Exactly as they appear, set down all of the records.

(Source information begins)

(* ================================================================== *)
(** * Binary64: rounding to nearest even                               *)
(* ================================================================== *)

Module Rounding.

Local Open Scope Z_scope.

(** ** The format *)

Lemma fexp_eq (z : Z) : fexp prec emax z = Z.max (z - 53) (-1074).
Proof. reflexivity. Qed.

Lemma digits_bounds (p : positive) :
  2 ^ (Zpos (digits2_pos p) - 1) <= Zpos p < 2 ^ Zpos (digits2_pos p).
Proof.
  induction p as [p IH | p IH |]; simpl digits2_pos.
  - rewrite Pos2Z.inj_succ.
    replace (Z.succ (Zpos (digits2_pos p)) - 1) with (Z.succ (Zpos (digits2_pos p) - 1)) by lia.
    rewrite !Z.pow_succ_r by lia. lia.
  - rewrite Pos2Z.inj_succ.
    replace (Z.succ (Zpos (digits2_pos p)) - 1) with (Z.succ (Zpos (digits2_pos p) - 1)) by lia.
    rewrite !Z.pow_succ_r by lia. lia.
  - simpl. lia.
Qed.

Lemma digits_pos (p : positive) : digits (Zpos p) = Zpos (digits2_pos p).
Proof. reflexivity. Qed.

Lemma digits_spec (k : Z) :
  0 < k -> 2 ^ (digits k - 1) <= k < 2 ^ digits k.
Proof.
  destruct k as [| p | p]; try lia. intros _. apply digits_bounds.
Qed.

Lemma digits_positive (k : Z) : 0 < k -> 0 < digits k.
Proof. destruct k; simpl; lia. Qed.

(** The digit count is the only [d] with [2^(d-1) <= k < 2^d]. *)
Lemma digits_unique (k d : Z) :
  0 < k -> 2 ^ (d - 1) <= k < 2 ^ d -> digits k = d.
Proof.
  intros Hk [Hlo Hhi].
  pose proof (digits_spec k Hk) as [Hlo' Hhi'].
  pose proof (digits_positive k Hk) as Hd.
  assert (0 < d).
  { destruct (Z_lt_le_dec 0 d); [assumption |].
    assert (2 ^ d <= 1).
    { destruct (Z.eq_dec d 0) as [-> | ?]; [simpl; lia |].
      rewrite Z.pow_neg_r by lia. lia. }
    lia. }
  destruct (Z_lt_le_dec (digits k) d) as [Hlt | Hge].
  - assert (2 ^ digits k <= 2 ^ (d - 1)) by (apply Z.pow_le_mono_r; lia). lia.
  - destruct (Z_lt_le_dec d (digits k)) as [Hlt | Hge']; [| lia].
    assert (2 ^ d <= 2 ^ (digits k - 1)) by (apply Z.pow_le_mono_r; lia). lia.
Qed.

Lemma digits_shift (k t : Z) :
  0 < k -> 0 <= t -> digits (k * 2 ^ t) = digits k + t.
Proof.
  intros Hk Ht. pose proof (digits_spec k Hk) as [Hlo Hhi].
  pose proof (digits_positive k Hk).
  assert (0 < 2 ^ t) by (apply Z.pow_pos_nonneg; lia).
  apply digits_unique; [nia |].
  replace (digits k + t - 1) with ((digits k - 1) + t) by lia.
  rewrite !Z.pow_add_r by lia. nia.
Qed.

Lemma digits_le (j k : Z) : 0 < j -> j <= k -> digits j <= digits k.
Proof.
  intros Hj Hjk.
  pose proof (digits_spec j Hj) as [Hlo _].
  pose proof (digits_spec k ltac:(lia)) as [_ Hhi].
  destruct (Z_lt_le_dec (digits k) (digits j)) as [Hlt | ?]; [| lia].
  assert (2 ^ digits k <= 2 ^ (digits j - 1)) by (apply Z.pow_le_mono_r; lia).
  lia.
Qed.

(** ** Non-negative numbers as multiples of the least subnormal *)

Lemma valid_finite (s : bool) (m : positive) (e : Z) :
  valid_binary (S754_finite s m e) = true ->
  -1074 <= e <= 971 /\ digits (Zpos m) <= 53 /\
  (-1074 < e -> digits (Zpos m) = 53).
Proof.
  unfold SpecFloat.valid_binary, SpecFloat.bounded, SpecFloat.canonical_mantissa.
  rewrite andb_true_iff, Z.eqb_eq, Z.leb_le, fexp_eq, digits_pos.
  change (emax - prec) with 971.
  lia.
Qed.

Lemma units_positive (s : bool) (m : positive) (e : Z) :
  -1074 <= e -> 0 < units (S754_finite s m e).
Proof.
  intros He. unfold units.
  apply Z.mul_pos_pos; [lia | apply Z.pow_pos_nonneg; lia].
Qed.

(Source information ends)

→ **Answer below**
(* ================================================================== *)
(** * Binary64: rounding to nearest even                               *)
(* ================================================================== *)

Module Rounding.

Local Open Scope Z_scope.

(** ** The format *)

Lemma fexp_eq (z : Z) : fexp prec emax z = Z.max (z - 53) (-1074).
Proof. reflexivity. Qed.

Lemma digits_bounds (p : positive) :
  2 ^ (Zpos (digits2_pos p) - 1) <= Zpos p < 2 ^ Zpos (digits2_pos p).
Proof.
  induction p as [p IH | p IH |]; simpl digits2_pos.
  - rewrite Pos2Z.inj_succ.
    replace (Z.succ (Zpos (digits2_pos p)) - 1) with (Z.succ (Zpos (digits2_pos p) - 1)) by lia.
    rewrite !Z.pow_succ_r by lia. lia.
  - rewrite Pos2Z.inj_succ.
    replace (Z.succ (Zpos (digits2_pos p)) - 1) with (Z.succ (Zpos (digits2_pos p) - 1)) by lia.
    rewrite !Z.pow_succ_r by lia. lia.
  - simpl. lia.
Qed.

Lemma digits_pos (p : positive) : digits (Zpos p) = Zpos (digits2_pos p).
Proof. reflexivity. Qed.

Lemma digits_spec (k : Z) :
  0 < k -> 2 ^ (digits k - 1) <= k < 2 ^ digits k.
Proof.
  destruct k as [| p | p]; try lia. intros _. apply digits_bounds.
Qed.

Lemma digits_positive (k : Z) : 0 < k -> 0 < digits k.
Proof. destruct k; simpl; lia. Qed.

(** The digit count is the only [d] with [2^(d-1) <= k < 2^d]. *)
Lemma digits_unique (k d : Z) :
  0 < k -> 2 ^ (d - 1) <= k < 2 ^ d -> digits k = d.
Proof.
  intros Hk [Hlo Hhi].
  pose proof (digits_spec k Hk) as [Hlo' Hhi'].
  pose proof (digits_positive k Hk) as Hd.
  assert (0 < d).
  { destruct (Z_lt_le_dec 0 d); [assumption |].
    assert (2 ^ d <= 1).
    { destruct (Z.eq_dec d 0) as [-> | ?]; [simpl; lia |].
      rewrite Z.pow_neg_r by lia. lia. }
    lia. }
  destruct (Z_lt_le_dec (digits k) d) as [Hlt | Hge].
  - assert (2 ^ digits k <= 2 ^ (d - 1)) by (apply Z.pow_le_mono_r; lia). lia.
  - destruct (Z_lt_le_dec d (digits k)) as [Hlt | Hge']; [| lia].
    assert (2 ^ d <= 2 ^ (digits k - 1)) by (apply Z.pow_le_mono_r; lia). lia.
Qed.

Lemma digits_shift (k t : Z) :
  0 < k -> 0 <= t -> digits (k * 2 ^ t) = digits k + t.
Proof.
  intros Hk Ht. pose proof (digits_spec k Hk) as [Hlo Hhi].
  pose proof (digits_positive k Hk).
  assert (0 < 2 ^ t) by (apply Z.pow_pos_nonneg; lia).
  apply digits_unique; [nia |].
  replace (digits k + t - 1) with ((digits k - 1) + t) by lia.
  rewrite !Z.pow_add_r by lia. nia.
Qed.

Lemma digits_le (j k : Z) : 0 < j -> j <= k -> digits j <= digits k.
Proof.
  intros Hj Hjk.
  pose proof (digits_spec j Hj) as [Hlo _].
  pose proof (digits_spec k ltac:(lia)) as [_ Hhi].
  destruct (Z_lt_le_dec (digits k) (digits j)) as [Hlt | ?]; [| lia].
  assert (2 ^ digits k <= 2 ^ (digits j - 1)) by (apply Z.pow_le_mono_r; lia).
  lia.
Qed.

(** ** Non-negative numbers as multiples of the least subnormal *)

Lemma valid_finite (s : bool) (m : positive) (e : Z) :
  valid_binary (S754_finite s m e) = true ->
  -1074 <= e <= 971 /\ digits (Zpos m) <= 53 /\
  (-1074 < e -> digits (Zpos m) = 53).
Proof.
  unfold SpecFloat.valid_binary, SpecFloat.bounded, SpecFloat.canonical_mantissa.
  rewrite andb_true_iff, Z.eqb_eq, Z.leb_le, fexp_eq, digits_pos.
  change (emax - prec) with 971.
  lia.
Qed.

Lemma units_positive (s : bool) (m : positive) (e : Z) :
  -1074 <= e -> 0 < units (S754_finite s m e).
Proof.
  intros He. unfold units.
  apply Z.mul_pos_pos; [lia | apply Z.pow_pos_nonneg; lia].
Qed.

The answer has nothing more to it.